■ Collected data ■
_ _ _ _
(** Decompose a successful run of [E]. *)
Ltac erun_inv :=
  repeat match goal with
  | H : (bind _ _) _ = (Ret _, _) |- _ =>
      let a := fresh "a" in let s := fresh "s" in
      apply ebind_Ret_inv in H as (a & s & ? & H)
  | H : elift _ _ = (Ret _, _) |- _ => apply elift_Ret_inv in H as [? ->]
  end.

(** ** Properties *)

(** The documented behaviour of [getAddress] on a lower-case address: the
    checksum only changes the case of letters. *)
Class EthersLaws {M : NodeApi} (W : @Ethers M) : Prop :=
  getAddress_case : forall s, nesting.is_eth_address s = true -> toLowerCase s = s ->
    exists r, getAddress s = Ret r /\ toLowerCase r = s.

Section Properties.
Context {N : NodeApi} {C : Crypto} {W : Ethers}.
Implicit Types this : nat.

Definition collection_prefix : jsstr := js "0x17c4e6453cc49aaaaeaca894e6d9683e".

Lemma collection_literal id : u32 id ->
  let s := collection_prefix ++ padStart 8 48 (toString_radix 16 id) in
  nesting.is_eth_address s = true /\ toLowerCase s = s.
Proof.
  intros Hid s. destruct (pad8 id Hid) as (ds & E & Hl & Hf & _).
  destruct (hex_units ds Hf) as [Hx Hlo]. subst s. rewrite E. split.
  - apply is_eth_address_spec. split.
    + change (strip_0x (collection_prefix ++ map digit_unit ds))
        with (js "17c4e6453cc49aaaaeaca894e6d9683e" ++ map digit_unit ds).
      by rewrite length_app, length_map, Hl.
    + change (strip_0x (collection_prefix ++ map digit_unit ds))
        with (js "17c4e6453cc49aaaaeaca894e6d9683e" ++ map digit_unit ds).
      rewrite forallb_app, Hx. by vm_compute.
  - by rewrite toLowerCase_app, Hlo.
Qed.

(** Collection ids and their Ethereum addresses correspond: an id below
    [2^32 - 1] has an address, from which the id is read back; the largest id
    of the runtime's 32-bit range, every larger and every negative number are
    refused. *)
Theorem collection_address_roundtrip `{!EthersLaws W} (id : Z) :
  if (0 <=? id) && (id <? 2 ^ 32 - 1) then
    exists r, EthAddressGroup.fromCollectionId id = Ret r
      /\ toLowerCase r = collection_prefix ++ padStart 8 48 (toString_radix 16 id)
      /\ EthAddressGroup.extractCollectionId r = Ret (Int id)
  else EthAddressGroup.fromCollectionId id = Throw (JSError (js "collectionId overflow")).
Proof.
  unfold EthAddressGroup.fromCollectionId, num_ge, num_lt.
  destruct (Z.leb_spec 0xffffffff id), (Z.ltb_spec id 0), (Z.leb_spec 0 id), (Z.ltb_spec id (2 ^ 32 - 1));
    try lia; cbn [andb orb]; [done|done|].
  assert (u32 id) as Hid by (unfold u32; lia).
  destruct (collection_literal id Hid) as [Ha Hl].
  change (num_toString 16 (Int id)) with (toString_radix 16 id). fold collection_prefix.
  destruct (getAddress_case _ Ha Hl) as (r & -> & Hr). exists r. split_and!; [done|done|].
  rewrite <- extractCollectionId_lower, Hr. apply extractCollectionId_digits; [done|by left].
Qed.

(** [extractTokenId] reads back the ids of every token that has an
    address. *)
Theorem eth_token_address_roundtrip (c t : Z) :
  match EthAddressGroup.fromTokenId c t with
  | Ret r => EthAddressGroup.extractTokenId r = Ret (Int c, Int t)
  | _ => ~ (0 <= c < 2 ^ 32 /\ 0 <= t < 2 ^ 32)
  end.
Proof.
  change (EthAddressGroup.fromTokenId c t) with (nesting.tokenIdToAddress c t).
  pose proof (tokenIdToAddress_defined c t) as Hd.
  destruct (nesting.tokenIdToAddress c t) as [r|e|] eqn:E.
  - destruct (proj1 Hd ltac:(by exists r)) as [Hc Ht].
    apply (extractTokenId_digits (js "f8238ccfff8ed887463fd5e0")); [done|done|done| |].
    + rewrite tokenIdToAddress_unfold in E. apply toChecksumAddress_inv in E as [_ ->]. done.
    + by rewrite (tokenIdToAddress_lower _ _ _ E).
  - intros H. apply Hd in H as [r H]. done.
  - intros H. apply Hd in H as [r H]. done.
Qed.

(** [normalizeEvents] keeps, under each event name, the first event of that
    name among those [rebuildEvents] lists, in the order of the logs; logs
    without a known event do not count, and an event named like a property that
    every object inherits is lost. *)
Theorem normalizeEvents_first receipt o : EthEvents.normalizeEvents receipt = Ret o ->
  exists l, EthEvents.rebuildEvents receipt = Ret l
    /\ forall k, lookup_key k o =
         if ChainHelperBase.in_list k inherited then None else findb (fun e => jseq (ne_event e) k) l.
Proof. apply normalizeEvents_Ret. Qed.

(** The property an Ethereum call receives carries the value: reading the
    hexadecimal literal as bytes and the bytes as UTF-8 gives the value back,
    for every string without a lone surrogate. *)
Theorem property_roundtrip key value : Forall unit16 value -> well_formed_units value ->
  let p := EthPropertyGroup.property key value in
  p.1 = key /\ startsWith (js "0x") p.2 = true /\ utf8_decode (hex_decode (strip_0x p.2)) = value.
Proof.
  intros Hu Hw p. subst p. split_and!; [done|done|]. cbn [EthPropertyGroup.property snd].
  rewrite strip_0x_0x, hex_decode_bytes by by apply utf8_bytes. by apply utf8_decode_encode.
Qed.
(* ===== verification/Scripts.v ===== *)
(** * Operation scripts

    The command-line scripts of [js-packages/scripts], one Module each: lease
    times, repair after maintenance, constants and environment files, the load
    generator, identities.  Proposals, channels and calibration are in files of
    their own.  A script's arguments are the arguments of its definition and what it prints is left
    out, except where a returned text is printed. *)

From Stdlib Require Import Ascii String.
From stdpp Require Import list.
From S2P Require Import Prelude JsString JsValue Chain Address Util Helper Collections Balance Dev Wait Arrange Eth TestUtil.

Open Scope Z_scope.
Open Scope js_scope.

(** ** leaseStatus.ts *)

Module LeaseStatus.

Definition RELAY_BLOCK_SECONDS : Z := 6.
Definition CORETIME_BLOCK_SECONDS : Z := 12.
Definition TIMESLICE_PERIOD : Z := 80.

(** The names and the seconds of the units. *)
Definition units : list (jsstr * Z) :=
  [(js "d", 24 * (60 * (60 * 1))); (js "h", 60 * (60 * 1)); (js "m", 60 * 1); (js "s", 1)].

(** The loop over the units: the values pushed; [%] keeps the sign of the
    dividend. *)
Fixpoint split_time (seconds : Z) (units : list (jsstr * Z)) : list (Z * jsstr) :=
  match units with
  | [] => []
  | (name, unit) :: units' =>
      let value := seconds / unit in
      (value, name) :: split_time (if 0 <? value then Z.rem seconds unit else seconds) units'
  end.

Definition secondsToTime (seconds : Z) : jsstr :=
  join (js ":") (map (fun vn => number_toString vn.1 ++ vn.2) (split_time seconds units)).

Definition relayBlockToSeconds (block : Z) : Z := RELAY_BLOCK_SECONDS * block.

Definition timesliceToRelayBlock (timeslice : Z) : Z := timeslice * TIMESLICE_PERIOD.

(** The seconds until a timeslice, from which the date is computed, and
    [remaining]. *)
Definition futureTimesliceTimeInfo (timeslice lastRelayChainBlock : Z) : Z * jsstr :=
  let untilRelayBlock := timesliceToRelayBlock timeslice in
  let relayBlocksRemaining := untilRelayBlock - lastRelayChainBlock in
  let secondsRemaining := relayBlockToSeconds relayBlocksRemaining in
  (secondsRemaining, secondsToTime secondsRemaining).

(** What the script finds out about a task. *)
Inductive LeaseReport : Type :=
  | NoLease
  | EndsInRegion (remaining : jsstr) (renewUntil : Z) (renewTimeRemaining : jsstr)
  | Valid (remaining regionRemaining : jsstr).

(** A lease: task and [until]; of the sale, [regionEnd] and [saleStart]. *)
Definition lease_report (taskId : number) (leases : list (Z * Z)) (regionEnd saleStart : Z)
  (currentCoreTimeBlock lastRelayChainBlock : Z) : LeaseReport :=
  match findb (fun lease : Z * Z => num_eqb (Int lease.1) taskId) leases with
  | None => NoLease
  | Some (task, until) =>
      let remaining := (futureTimesliceTimeInfo until lastRelayChainBlock).2 in
      if until <? regionEnd then
        let renewUntilBlock := saleStart - currentCoreTimeBlock in
        EndsInRegion remaining saleStart (secondsToTime (CORETIME_BLOCK_SECONDS * renewUntilBlock))
      else Valid remaining (futureTimesliceTimeInfo regionEnd lastRelayChainBlock).2
  end.

End LeaseStatus.

(** ** correctStateAfterMaintenance.ts *)

Module Maintenance.

(** [arr.slice(i * size, i * size + size)] for each [i] below the rounded-up
    quotient of the lengths. *)
Definition chunk {A} (arr : list A) (size : nat) : list (list A) :=
  map (fun i => take size (drop (i * size) arr)) (seq 0 ((length arr + (size - 1)) / size)).

Section Maintenance.
Context {N : NodeApi} {C : Crypto} {X : Harness}.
_ _ _ _
Repeat every line of the data word for word until you have repeated the line that contains "checksum only changes", which is the last one to include.

(** Decompose a successful run of [E]. *)
Ltac erun_inv :=
  repeat match goal with
  | H : (bind _ _) _ = (Ret _, _) |- _ =>
      let a := fresh "a" in let s := fresh "s" in
      apply ebind_Ret_inv in H as (a & s & ? & H)
  | H : elift _ _ = (Ret _, _) |- _ => apply elift_Ret_inv in H as [? ->]
  end.

(** ** Properties *)

(** The documented behaviour of [getAddress] on a lower-case address: the
    checksum only changes the case of letters. *)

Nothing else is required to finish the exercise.